It is funny how a one game can instantly bring people together.  If you meet anyone in real life, and find out that you both play WoW… regardless of the Horde/Alliance divide…  you are pretty much instant friends.  You both share this large shared set of experiences to draw upon, and it gives you immediate common ground.  Going out into the outer reaches of the mmo landscape, was tantamount to leaving civilization behind.   I expected to find the same kind of fast friends I had experienced before, and instead had some pretty harsh reality checks.  Like I said, I go into almost every encounter with a new person open minded and entirely too trusting for my own good.  This is likely a side effect of growing up here in Oklahoma, but I generally expect the best from people.

The problem with the non-wow MMO blogosphere is that there is no common point of reference that we all have.  Sure I would imagine that most of us have WoW in common, but each of us exited that experience with a kaleidoscope of different experiences not all of which something you want to build a friendship on top of.  If you go a little further back there is likely a common thread of Everquest, however not everyone views those days with the same rose colored lenses.  So instead of immediate bonds over shared experience, what I found instead were a bunch of wholly independent personalities, not all of which were that open to new people operating in their shared space.

Lessons Learned

I had a bunch of bad experiences early on, and it has made me a bit more guarded.  I still try and be as open as I can be, but at the same time realize that I am “just pixels” to a fair number of the people I meet along the way.  This has made me cherish all the more the people I do feel genuinely care about my well being along the way.  I want to thank @Sypster for creating the Newbie Blogger Initiative and @ModeratePeril and @TRRedSkies for carrying the torch forward this year.  You three and everyone who has participated in the initiative in any way are selflessly trying to create the same kind of nurturing environment that lead me to start blogging.  The problem is, that once the initiative is over we all fail pretty miserably at keeping the ties we created going.  I’ve picked up several of the new bloggers on Twitter, but I could be doing so much more as well.

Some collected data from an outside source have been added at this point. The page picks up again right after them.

(* ===== verification/KeyIdLock.v ===== *)
(** * Key id locks ([KeyIdLockDb] and [KeyIdGuard] of database.rs)

    Threads lock key ids before they load or change a key.  The set of locked
    ids is behind a mutex with a condition variable; each section under the
    mutex is one step, and a dropped guard notifies the waiting threads after
    it has left the mutex. *)

From stdpp Require Import base list gmap sets.
From Stdlib Require Import ZArith Lia.
From S2P Require Import Prelude.

(** Where a thread is: not in the lock, about to test the set in [get],
    waiting on the condition variable, or between the removal of its id and
    [notify_all]. *)
Inductive Pc := Idle | Getting (key_id : Z) | Parked (key_id : Z) | Notifying.
#[global] Instance Pc_eq_dec : EqDecision Pc.
Proof. solve_decision. Defined.

(** The locked ids, the threads, and the guards with the thread that holds
    each. *)
Record KeyIdLockDb := {
  locked_keys : gset Z;
  threads : gmap Z Pc;
  guards : list (Z * Z)
}.

Definition new : KeyIdLockDb := {| locked_keys := ∅; threads := ∅; guards := [] |}.
Definition pc (s : KeyIdLockDb) (t : Z) : Pc := default Idle (threads s !! t).
Definition set_pc (t : Z) (p : Pc) (s : KeyIdLockDb) : KeyIdLockDb :=
  {| locked_keys := locked_keys s; threads := <[t := p]> (threads s); guards := guards s |}.

(** The id inserted and a new guard. *)
Definition lock (t key_id : Z) (s : KeyIdLockDb) : KeyIdLockDb :=
  {| locked_keys := {[key_id]} ∪ locked_keys s; threads := <[t := Idle]> (threads s); guards := (t, key_id) :: guards s |}.

(** One test of the [while] loop in [get]. *)
Definition get_test (t key_id : Z) (s : KeyIdLockDb) : KeyIdLockDb :=
  if bool_decide (key_id ∈ locked_keys s) then set_pc t (Parked key_id) s else lock t key_id s.

Definition try_get (t key_id : Z) (s : KeyIdLockDb) : bool * KeyIdLockDb :=
  if bool_decide (key_id ∈ locked_keys s) then (false, s) else (true, lock t key_id s).

Definition wake (p : Pc) : Pc := match p with Parked k => Getting k | p => p end.
Definition notify_all (t : Z) (s : KeyIdLockDb) : KeyIdLockDb :=
  {| locked_keys := locked_keys s; threads := <[t := Idle]> (wake <$> threads s); guards := guards s |}.

(** [Drop for KeyIdGuard], up to the notification. *)
Definition drop_guard (t key_id : Z) (s : KeyIdLockDb) : KeyIdLockDb :=
  {| locked_keys := locked_keys s ∖ {[key_id]}; threads := <[t := Notifying]> (threads s);
     guards := filter (fun g => g <> (t, key_id)) (guards s) |}.

(** What the code does. *)
Inductive act (s : KeyIdLockDb) : KeyIdLockDb -> Prop :=
| act_get t k : pc s t = Idle -> act s (set_pc t (Getting k) s)
| act_test t k : pc s t = Getting k -> act s (get_test t k s)
| act_try_get t k : pc s t = Idle -> act s (try_get t k s).2
| act_drop t k : pc s t = Idle -> (t, k) ∈ guards s -> act s (drop_guard t k s)
| act_notify t : pc s t = Notifying -> act s (notify_all t s).
(** What may happen: the platform may also wake a waiting thread for no
    reason.  Safety has to survive that; progress must not rely on it. *)
Inductive step (s : KeyIdLockDb) : KeyIdLockDb -> Prop :=
| step_act s' : act s s' -> step s s'
| step_spurious t k : pc s t = Parked k -> step s (set_pc t (Getting k) s).

Inductive reachable : KeyIdLockDb -> Prop :=
| reach_new : reachable new
| reach_step s s' : reachable s -> step s s' -> reachable s'.

Inductive acts : nat -> KeyIdLockDb -> KeyIdLockDb -> Prop :=
| acts_O s : acts 0 s s
| acts_S n s s' s'' : act s s' -> acts n s' s'' -> acts (S n) s s''.

(** ** Mutual exclusion and no lost wake up *)

Record lock_inv (s : KeyIdLockDb) : Prop := {
  inv_once : NoDup (snd <$> guards s);
  inv_locked k : k ∈ locked_keys s <-> exists t, (t, k) ∈ guards s;
  inv_parked t k : pc s t = Parked k -> k ∈ locked_keys s \/ exists t', pc s t' = Notifying
}.

Lemma pc_set t p s t' : pc (set_pc t p s) t' = if decide (t = t') then p else pc s t'.
Proof. unfold pc. simpl. case_decide; subst; [by rewrite lookup_insert_eq|by rewrite lookup_insert_ne]. Qed.
Lemma pc_insert t p m l g t' :
  pc {| locked_keys := l; threads := <[t := p]> m; guards := g |} t' = if decide (t = t') then p else default Idle (m !! t').
Proof. unfold pc. simpl. case_decide; subst; [by rewrite lookup_insert_eq|by rewrite lookup_insert_ne]. Qed.

Lemma lock_keeps t k s : k ∉ locked_keys s -> pc s t <> Notifying -> lock_inv s -> lock_inv (lock t k s).
Proof.
  intros Hk Ht [H1 H2 H3]. split; simpl.
  - constructor; [|done]. intros ([t' k'] & -> & Hin)%list_elem_of_fmap. apply Hk, H2. eauto.
  - intros k'. rewrite elem_of_union, elem_of_singleton, H2. setoid_rewrite elem_of_cons. naive_solver.
  - intros t' k'. unfold lock. rewrite pc_insert. case_decide; [done|]. intros Hp.
    destruct (H3 t' k' Hp) as [|[t2 Ht2]]; [left; set_solver|right]. exists t2.
    rewrite pc_insert. case_decide; [by subst|done].
Qed.

Lemma lock_inv_step s s' : step s s' -> lock_inv s -> lock_inv s'.
Proof.
  intros [s1 [t k Ht|t k Ht|t k Ht|t k Ht Hg|t Ht]|t k Ht] Hinv; pose proof Hinv as [H1 H2 H3].
  - split; [done|done|]. intros t' k'. rewrite pc_set. case_decide; [done|]. intros Hp.
    destruct (H3 t' k' Hp) as [|[t2 Ht2]]; [by left|right]. exists t2. rewrite pc_set. case_decide; congruence.
  - unfold get_test. case_bool_decide as Hk; [|apply lock_keeps; [done|by rewrite Ht|done]].
    split; [done|done|]. intros t' k'. rewrite pc_set. case_decide; [intros; simplify_eq; by left|]. intros Hp.
    destruct (H3 t' k' Hp) as [|[t2 Ht2]]; [by left|right]. exists t2. rewrite pc_set. case_decide; congruence.
  - unfold try_get. case_bool_decide as Hk; [done|]. apply lock_keeps; [done|by rewrite Ht|done].
  - split; simpl.
    + by apply NoDup_fmap_filter.
    + intros k'. rewrite elem_of_difference, elem_of_singleton, H2. split.
      * intros [[t' Hin] Hne]. exists t'. apply list_elem_of_filter. split; [congruence|done].
      * intros [t' [Hne Hin]%list_elem_of_filter]. split; [eauto|]. intros ->.
        assert ((t', k) = (t, k)) by (by apply (NoDup_fmap_inj snd (guards s))). congruence.
    + intros t' k' _. right. exists t. unfold drop_guard. rewrite pc_insert. by case_decide.
  - split; [done|done|]. intros t' k'. unfold notify_all. rewrite pc_insert. case_decide; [done|].
    rewrite lookup_fmap. destruct (threads s !! t') as [[]|]; done.
  - split; [done|done|]. intros t' k'. rewrite pc_set. case_decide; [done|]. intros Hp.
    destruct (H3 t' k' Hp) as [|[t2 Ht2]]; [by left|right]. exists t2. rewrite pc_set. case_decide; congruence.
Qed.

Lemma lock_reachable_inv s : reachable s -> lock_inv s.
Proof.
  induction 1 as [|s s' _ IH Hs]; [|by eapply lock_inv_step]. split; simpl; [constructor|set_solver|done].
Qed.

(** C15: Whatever threads do, a key id has at most one guard; [get] and [try_get]
    hand one out only for an id without one; and no wake up is lost: once the
    guard of an id is gone, a thread that waits for it, however long it has
    been waiting and whoever else is, gets it with at most two actions of the
    code, the pending notification and its own test, and without the help of
    a spurious wake up. *)
Theorem key_locks_exclusive s :
  reachable s ->
  (forall t t' k, (t, k) ∈ guards s -> (t', k) ∈ guards s -> t = t') /\ NoDup (snd <$> guards s) /\
  (forall t k, (try_get t k s).1 = true <-> forall t', (t', k) ∉ guards s) /\
  (forall t k, pc s t = Parked k \/ pc s t = Getting k -> (forall t', (t', k) ∉ guards s) ->
     exists n s', (n <= 2)%nat /\ acts n s s' /\ (t, k) ∈ guards s').
Proof.
  intros Hr%lock_reachable_inv. destruct Hr as [H1 H2 H3]. split_and!.
  - intros t t' k Ht Ht'. assert ((t, k) = (t', k)) by (by apply (NoDup_fmap_inj snd (guards s))). congruence.
  - done.
  - intros t k. unfold try_get. case_bool_decide as Hk; simpl.
    + apply H2 in Hk as [t' Ht']. split; [done|]. intros Hn. by destruct (Hn t').
    + split; [|done]. intros _ t' Ht'. apply Hk, H2. eauto.
  - intros t k Hp Hfree. assert (k ∉ locked_keys s) as Hk by (intros [t' ?]%H2; by destruct (Hfree t')).
    assert (forall s1, locked_keys s1 = locked_keys s -> pc s1 t = Getting k ->
              exists s', act s1 s' /\ (t, k) ∈ guards s') as Htest.
    { intros s1 Hl Hg. exists (get_test t k s1). split; [by apply act_test|].
      unfold get_test. rewrite bool_decide_false by (by rewrite Hl). simpl. by left. }
    destruct Hp as [Hp|Hp].
    + destruct (H3 t k Hp) as [?|[t2 Ht2]]; [done|].
      destruct (Htest (notify_all t2 s)) as (s' & Hs & Hin); [done| |].
      { unfold notify_all. rewrite pc_insert. case_decide; [subst; congruence|]. rewrite lookup_fmap.
        unfold pc in Hp. destruct (threads s !! t) as [x|]; simpl in *; [by rewrite Hp|done]. }
      exists 2%nat, s'. split; [lia|]. split; [|done]. econstructor; [by apply (act_notify s t2)|]. by econstructor; [|constructor].
    + destruct (Htest s) as (s' & Hs & Hin); [done|done|]. exists 1%nat, s'. split; [lia|]. split; [|done]. by econstructor; [|constructor].
Qed.

(** Thread 1 holds key 5, thread 2 waits for it, thread 1 has just let go. *)
Definition handover : KeyIdLockDb := drop_guard 1 5 (get_test 2 5 (set_pc 2 (Getting 5) (try_get 1 5 new).2)).

Lemma key_locks_exclusive_witness :
  reachable handover /\ pc handover 2 = Parked 5 /\ exists n s', (n <= 2)%nat /\ acts n handover s' /\ (2, 5) ∈ guards s'.
Proof.
  assert (reachable handover) as Hr.
  { eapply reach_step; [|apply step_act, (act_drop _ 1 5); [by vm_compute|by left]].
    eapply reach_step; [|apply step_act, (act_test _ 2 5); by vm_compute].
    eapply reach_step; [|apply step_act, (act_get _ 2 5); by vm_compute].
    eapply reach_step; [apply reach_new|apply step_act, (act_try_get _ 1 5); by vm_compute]. }
  split_and!; [done|by vm_compute|]. apply (key_locks_exclusive handover Hr); [left; by vm_compute|].
  intros t' Hin. by vm_compute in Hin; apply not_elem_of_nil in Hin.
Defined.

I think all of this comes down to the fact that once you leave the rather large and protective WoW-based blogging bubble… the community is somewhat flawed.  We lack a single focus, a single rallying cry to unite behind.  For a long time there has been a zeitgeist of players rushing to whatever happens to be the newest thing.  So for a short period of time, we have a rallying call, a thing everything wants to talk about.  When the magic fades from whatever shiny new toy we have, we are left again with a bunch of separate islands floating in the same stream.  I can wish things were different all I like, but I know at the end of the day I have a very few individuals that I can really count as true and long lasting friends.  Overtime I have learned to accept this and just expect folks to drift apart and forget or be forgotten.

What Was the Point?

Quite honestly… I am not really sure what I was trying to say before I started down this path.  I still find it disappointing when someone decides they no longer want to interact.  I know for example one individual who has followed and un-followed me at least a dozen times by now.  I feel like I am the same person I was the day I began blogging, or at least I am at my core.  I have always tried to be myself and be open to meeting new people, and hopefully integrating them into my own personal monkeysphere.  If you want to interact with me, and do so in a way that does not stress me out… then I want you in my sphere.   Chances are I am also going to try and adopt you into my guild family…  it is a thing I do.

This year I really want to surround myself by more positive influences, and be willing to accept that there are going to be some negative ones I need to let go of.  I cannot make everyone happy, and I am sure I will annoy the hell out of a good number of people along the way.  My hope though is somewhere between I will keep finding a lot of loyal and true friends along the way.  I also hope that by some small way I can do my part in trying to fix what is broken with our “community”.  I am not really big on making new years resolutions, but if I did make one it would be to continue staying positive and try my best to find the good in people.  Here is hoping that some folks will stick around long enough to find the good in me as well.

Factoid February

I have to credit @TheChindividual for the name, who is as a matter of fact one of this years crop of Newbie Blogger Initiative graduates.  This February I am going to do something to put more of myself out there in front of everyone freely.  During the twenty eight days this year I am going to start off each mornings post with a true factoid about myself.  @Ithato had a great idea of posting two falsehoods and one truth…  and as much as I like that, I think it defeats the purpose of baring my soul for all the world to see.  So I have a few days before this starts, and I am going to begin jotting down things… hoping by the time I need them to have all twenty eight ready to go.  Hopefully at least someone out there will get some enjoyment about my little tidbits.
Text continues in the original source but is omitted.